Schooling: A Recurring Theme in Rock

Image result for school
In the history of popular music, there have been many subjects: politics, relationships, but perhaps the most peculliar of them all is schooling.

While the Fab Four mention schooling in their song Getting Better from their critically-acclaimed Sgt. Pepper's Lonely Hearts Club Band record I used to be cruel in my school/The teachers that taught me weren't cool, Alice Cooper's School's Out is perhaps the earliest example of school being the subject matter in rock. Of the album's title track, Cooper once said that the slowest three minutes of his life were the last 3 minutes of the last day of school. Well it sounds rather cheery, the lines No more teachers' dirty looks, and Out for summer out till fall/We might not go back at all tend to slightly allude to the concept of corporal punishment, which would be revisited by other artists.

In 1973 was the next school-themed song. One-hit-wonder Brownsville Station's Smokin' in The Boys' Room basically about trying to avoid discipline (possibly corporal punishment) for violating the school's no-smoking policy by hiding in the boys' restroom to smoke. In 1985, Motley Crue covered the song. It was issued as a non-album single, making it to #16 on the US Bilboard Singles Chart.

1974 was the year when Supertramp released not one, but TWO school-related theme songs on their breakout Crime of The Century. The opening track, aptly titled School, addresses the concept of basically how school is biased and influences the school system has on our youth. The follow-up track, Bloody Well Right, also tends to address schooling partially by assuming that schooling depends on social class and genetics. So you think your schooling's funny/I guess it's hard not to agree/You say it all depends on the money/And who is in your family tree.

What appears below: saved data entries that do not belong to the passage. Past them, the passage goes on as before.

(** **** Back button *)

(** X12.  A press of the back button that the latch lets through ends the
    cycle on the main menu, from whatever screen and in whatever state the
    cycle started, and sets the latch. *)
Theorem X12_back_press_returns_to_main_menu (s : State) (i : Inputs) :
  back_a i = LOW -> backButtonPressed s = false ->
  screenIndex (exec (loop pid i) s) = 100 /\
  backButtonPressed (exec (loop pid i) s) = true.
Proof.
  intros Ha Hb. rewrite loop_phases.
  assert (H4 : backButtonPressed (exec (encoder_button i) (before_button pid i s))
               = false).
  { rewrite <- Hb, <- (front_keeps backButtonPressed i s) by (intros v; hoare leaf).
    generalize (before_button pid i s). intros s3.
    apply (preserves_apply (Keeps backButtonPressed (backButtonPressed s3)));
      [hoare leaf | reflexivity]. }
  generalize dependent (exec (encoder_button i) (before_button pid i s)).
  intros s4 H4.
  assert (H5 : screenIndex (exec (back_button i) s4) = 100 /\
               backButtonPressed (exec (back_button i) s4) = true).
  { unfold back_button, exec. rewrite Ha, H4. split; reflexivity. }
  destruct H5 as (H5 & H6).
  generalize dependent (exec (back_button i) s4). intros s5 H5 H6.
  split.
  - apply (preserves_apply (Keeps screenIndex 100)); [hoare leaf | exact H5].
  - apply (preserves_apply (Keeps backButtonPressed true)); [hoare leaf | exact H6].
Qed.

(** **** Encoder button *)

Lemma latch_loop i :
  held i -> preserves (Keeps encoderButtonPressed true) (loop pid i).
Proof.
  intros Hh s Hs. rewrite loop_phases.
  assert (H3 : encoderButtonPressed (before_button pid i s) = true).
  { rewrite (front_keeps encoderButtonPressed i s) by (intros v; hoare leaf).
    exact Hs. }
  unfold exec at 3. rewrite (encoder_button_held i _ H3 Hh). cbn [fst].
  generalize dependent (before_button pid i s). intros s3 H3.
  rewrite <- exec_seq.
  apply (preserves_apply (Keeps encoderButtonPressed true)); [hoare leaf | exact H3].
Qed.

Lemma latch_run inputs :
  Forall held inputs ->
  preserves (Keeps encoderButtonPressed true) (run pid inputs).
Proof.
  induction 1 as [|i rest Hi _ IH]; cbn [run].
  - apply preserves_skip.
  - apply preserves_seq; [apply latch_loop, Hi | exact IH].
Qed.

Lemma press_sets_latch i s :
  enc_sw_a i = LOW -> encoderButtonPressed s = false ->
  encoderButtonPressed (exec (loop pid i) s) = true.
Proof.
  intros Ha Hs. rewrite loop_phases.
  assert (H3 : encoderButtonPressed (before_button pid i s) = false).
  { rewrite (front_keeps encoderButtonPressed i s) by (intros v; hoare leaf).
    exact Hs. }
  generalize dependent (before_button pid i s). intros s3 H3.
  assert (H4 : encoderButtonPressed (exec (encoder_button i) s3) = true).
  { unfold encoder_button, exec. rewrite Ha, H3. cbn [negb andb LOW].
    match goal with
    | |- encoderButtonPressed (fst ((?c1 ;; ?c2 ;; ?c3) s3)) = true =>
        change (encoderButtonPressed (exec (c1 ;; c2 ;; c3) s3) = true);
        rewrite !exec_seq;
        apply (preserves_apply (Keeps encoderButtonPressed true) c3);
        [hoare leaf | reflexivity]
    end. }
  generalize dependent (exec (encoder_button i) s3). intros s4 H4.
  rewrite <- exec_seq.
  apply (preserves_apply (Keeps encoderButtonPressed true)); [hoare leaf | exact H4].
Qed.

(** X13.  A press of the encoder button acts once, however long the button
    is held: after the cycle that takes the press, in every later cycle
    that still reads the switch LOW the button handler changes nothing and
    produces no event (no beep, no menu action). *)
Theorem X13_held_button_acts_once
    (s : State) (i0 : Inputs) (between : list Inputs) (i : Inputs) :
  enc_sw_a i0 = LOW -> encoderButtonPressed s = false ->
  Forall held between -> held i ->
  let sb := before_button pid i (exec (run pid (i0 :: between)) s) in
  encoder_button i sb = (sb, []).
Proof.
  intros Ha Hs Hb Hi sb. apply encoder_button_held; [| exact Hi].
  subst sb.
  rewrite (front_keeps encoderButtonPressed i _) by (intros v; hoare leaf).
  cbn [run]. rewrite exec_seq.
  apply (latch_run between Hb). apply press_sets_latch; assumption.
Qed.

(** X14.  With the encoder position below zero, a press on a submenu finds
    no entry: on the enclosure submenus (screens 10 and 11) unless the
    position is a multiple of 6, on the filament submenus (12 and 13)
    unless it is even, the menu dispatch changes nothing.  The remainder of
    a negative position is negative and matches no case of the switch. *)
Theorem X14_negative_position_selects_nothing (s : State) (i : Inputs) :
  lastEncoderPos s < 0 ->
  ((screenIndex s = 10 \/ screenIndex s = 11) /\ Z.rem (lastEncoderPos s) 6 <> 0) \/
  ((screenIndex s = 12 \/ screenIndex s = 13) /\ Z.rem (lastEncoderPos s) 2 <> 0) ->
  button_dispatch i s = (s, []).
Proof.
  intros Hneg H. unfold button_dispatch.
  destruct H as [[[H | H] Hr] | [[H | H] Hr]]; rewrite H; cbn [Z.eqb Pos.eqb];
    unfold zone_menu_select, filament1_select, filament2_select;
    (rewrite switch_miss; [reflexivity |]);
    cbn [forallb fst];
    pose proof (rem_neg_range (lastEncoderPos s) 6 Hneg eq_refl);
    pose proof (rem_neg_range (lastEncoderPos s) 2 Hneg eq_refl);
    repeat (rewrite (proj2 (Z.eqb_neq _ _)) by lia); reflexivity.
Qed.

On an unrelated note, the third track, Hide in Your Shell, contains a theme of isolation. Pink Floyd's Roger Waters was inspired by the songs on this album, which leads us to...

The Wall
This has got to be the daddy of school songs and is definitely Floyd's signature song. The song, Another Brick in the Wall, is divided into three parts. The second part begins with Happiest Days of Our Lives. In it, Waters basically takes the role of the movie's character, Pink, and addresses the listeners of how teachers were very brutal well his generation was growing up. The second stanza clearly suggests that based on the way the teachers were brought up and the people they lived with influenced their attitude towards the children But in our town it was well known when they got home at night their fat, psychopathic wives would thrash them within inches of their lives. The scream that begins ABITW Part 2 is sampled from their 1972 song, Careful With That Axe, Eugene.

About the children's voices. Bob Ezrin, also responsible for producing the aforementioned Alice Cooper LP seven years ago, always loved using children's voices in such songs. The children were brought in from the choir of Islington School and overdubbed fifty times. They were told to actually SHOUT the lyrics, not physically sing them. The children were not paid for their time due to a lack of a binding contract; however, they were given free copies of The Wall album, and the school received a lump sum of E1000 (1,000 British Pounds).

There have been several other minor school-related hits, but those discussed above are the primary. I will not go into greater lengths, so feel free to comment on any ones I may have forgotten or overlooked.